Perception and VR MONT 104S, Fall 2008 Lecture 8 Seeing Depth
How can we see in depth? Problem: When light is focused on the retina to form an image, we go from 3 dimensions in the world to 2 dimensions on the image. We have lost the depth dimension. Question: How, then, can we see depth? Answers: Monocular cues to depth: from texture, motion, shading, etc. Binocular stereopsis: This uses the slightly different images on the two retinas to compute relative depth.
Monocular cues to Depth When we view a scene with one eye, we still interpret the 3D scene fairly accurately. The brain uses cues to the distance to estimate how far away things are. Some of these are listed here: Height in the visual field Size of familiar objects (and relative object size) Texture gradients Linear perspective Shading and shadows Relative Motion (motion parallax)
Height in the Visual Field In normal images, things that are farther away often have images that are higher in the visual field. The visual system uses this height in the visual field as a cue to distance. We then adjust our interpretation of the size of the object based on this distance. (Note: familiar object size also gives a cue to depth here).
Relative object size Recall that with perspective projection, the image size of a nearby object is larger than for a distant object. Therefore, 2 similar objects of different sizes may be perceived at different distances. Demo: http://psych.hanover.edu/krantz/art/rel_size.html This cue works better when the objects are familiar and have known sizes (see previous slide).
Texture Gradients When we view a textured surface, the nearby texture is larger and coarser and the more distant texture is more fine grained.

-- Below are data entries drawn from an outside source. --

(* ===== verification/StateTrackerFacts.v ===== *)
(** * No thread waits for a state that its object has

    The invariant of the wait events and of a tracker, against the wait queues of
    [SyncFacts]: an observer whose watched signals are satisfied, or can no longer
    be, has signalled its wait event, and no thread is blocked on it.  [TrackerSpec]
    is what an object that owns trackers relies on; the store of wait events
    satisfies it. *)

From stdpp Require Import base tactics numbers list gmap.
From Stdlib Require Import ZArith Lia.
From S2P Require Import Prelude Sched SchedFacts Sync SyncFacts SyncSched StateTracker.
#[local] Open Scope Z_scope.

Import StateTracker.

(** What the scheduler promises of [thread_yield]. *)
Class YieldSpec (K : Type) `{WaitOps K, WaitView K} (thread_yield : K → nat → option K) := {
  kcurrent : K → nat → Prop;
  yield_law k c : kok k → kcurrent k c → ∃ k', thread_yield k c = Some k' ∧ kok k' ∧
    (∀ w, kwaiters k' w = kwaiters k w) ∧ (∀ w, kwq k w → kwq k' w) ∧ ∀ c', kcurrent k c' → kcurrent k' c';
  wake_current k c w err n k' c' : kcurrent k c' → wq_wake_all k c w false err = Some (n, k') → kcurrent k' c';
  running_kcurrent k c t : krunning k c t → kcurrent k c
}.

Definition moved_to (tr : StateTracker) (st : mx_signals_state) : StateTracker := mk_tracker (is_waitable_ tr) (observers_ tr) st.

(** What a store of observers promises to the owner of a tracker, on processor
    [c]: an update succeeds, sets the signals, and keeps every tracker watched. *)
Class TrackerSpec (S : Type) `{StateObserver S} := {
  sok : S → nat → Prop;
  watching : S → StateTracker → Prop;
  update_law s c tr a b d e :
    sok s c → watching s tr →
    let tr' := moved_to tr (update (signals_state_ tr) a b d e) in
    ∃ s', UpdateState s c tr a b d e = Some (s', tr') ∧ sok s' c ∧ watching s' tr' ∧
      ∀ tr2, watching s tr2 → watching s' tr2
}.

Module StateTrackerFacts.
Import Sync SyncFacts.

(** The state that ends a wait for [watched]. *)
Definition hit (st : mx_signals_state) (watched : Z) : bool :=
  negb (Z.land (satisfied st) watched =? 0) || (Z.land (satisfiable st) watched =? 0).

Section facts.
Context {K : Type} `{WaitSpec K} (thread_yield : K → nat → option K) `{!YieldSpec K thread_yield}.

#[local] Instance wait_obs : StateObserver (world K) := wait_state_observer thread_yield.

Definition event_ok (k : K) (ev : WaitEvent) : Prop :=
  einv (k, event_ ev) ∧ autounsignal (event_ ev) = false ∧ signalled (event_ ev) = signaled_ ev ∧
  (signaled_ ev = true → HaveContextForResult (result_ ev) = true).

Definition winv (s : world K) : Prop :=
  kok (kern s) ∧ (∀ id ev, events s !! id = Some ev → event_ok (kern s) ev) ∧
  ∀ i j ev1 ev2, events s !! i = Some ev1 → events s !! j = Some ev2 → e_wait (event_ ev1) = e_wait (event_ ev2) → i = j.

Definition observing (s : world K) (st : mx_signals_state) (o : nat) : Prop :=
  ∃ ob ev, observers s !! o = Some ob ∧ dispatcher_ ob = true ∧ events s !! wo_event ob = Some ev ∧
    (hit st (watched_signals_ ob) = true → signaled_ ev = true).

Definition watched_by (s : world K) (tr : StateTracker) : Prop :=
  NoDup (observers_ tr) ∧ ∀ o, o ∈ observers_ tr → observing s (signals_state_ tr) o.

The texture forms a gradient from course to fine. This is a consequence of perspective projection. Demo: http://psych.hanover.edu/krantz/art/texture.html
Linear Perspective Because the size of images decreases with distance, the gap between 2 parallel lines will become smaller as the lines recede into the distance. This is known as linear perspective. Our visual system uses this convergence of lines as a cue to distance. Demo: http://psych.hanover.edu/krantz/art/linear.html
Shape from Shading Shading in an image can give cues to the 3D shape of an object. The brain appears to assume the light source is above the scene. In these images, when the shadow is on the bottom, we see bumps. When it is on the top, we see indentations.
Motion Parallax As we learned in the motion lecture, for a moving observer, the images of nearby objects move faster than the images of distant objects. The difference in image speed, known as motion parallax, can signal depth differences. Demo: http://psych.hanover.edu/krantz/MotionParallax/MotionParallax.html Structure from motion: Relative motion in the image can also be used to determine the 3D shape of objects. Demo: http://www.viperlib.org/ (General depth images, page 7, rotating cylinder).
Moving Shadows Combining motion and shadows can lead to some interesting perceptions of motion in depth. Demo: http://www.viperlib.org/ General Depth Images, page 1. The only difference in these images is the position of the shadow.
Binocular Stereo The fact that our two eyes see the world from different positions allows the brain to use differences in the image to compute depth. This is known as stereopsis or stereo vision. A 3D Mars Rover When viewed with a red filter over the left eye and a cyan filter over the right eye, this image shows a 3 dimensional view of Mars.
Binocular Stereo The image in each of our two eyes is slightly different. Images in the plane of fixation fall on corresponding locations on the retina. Images in front of the plane of fixation are shifted outward on each retina. They have crossed disparity. Images behind the plane of fixation are shifted inward on the retina. They have uncrossed disparity.
Crossed and uncrossed disparity Disparity is the amount that the image locations of a given feature differ in the two eyes. 1 uncrossed (negative) disparity plane of fixation 2 crossed (positive) disparity
Stereo processing To determine depth from stereo disparity: Extract the "features" from the left and right images For each feature in the left image, find the corresponding feature in the right image. Measure the disparity between the two images of the feature. Use the disparity to compute the 3D location of the feature.
Exam Review Topics There is a list of exam review topics at: http://mathcs.holycross.edu/~croyden/mont104S/notes/exam1_review.html Expect short answer questions on any of the topics listed. Examples: Why is vision considered an "ill-posed" problem? List 2 assumptions made by the visual system to deal with this problem. What is the difference between rods and cones?
More Sample Questions 3. Describe the Craik-Obrien-Cornsweet illusion. What does it tell us about how the brain processes changes in contrast? 4. Diagram the neural circuit for direction selectivity. Briefly explain how it works. 5. Why is it that we can match any perceived color by a combination of red, blue and green lights? 6. List 3 monocular cues to depth. Briefly explain each one.
Problem 1. Compute the 2D image positions for the following 3D points. Assume the image plane is 2 cm behind the pinhole (center of projection). All units are given in cm. Point 1: (5, 10, 50) Point 2: (16, 24, 8) Point 3: (25, 45, 50)
Problem 2. The receptive field shown is partially in light and partially in dark. What is the change in firing rate of the neuron with this receptive field for this light stimulus? Assume that the partially covered squares are 1/2 covered.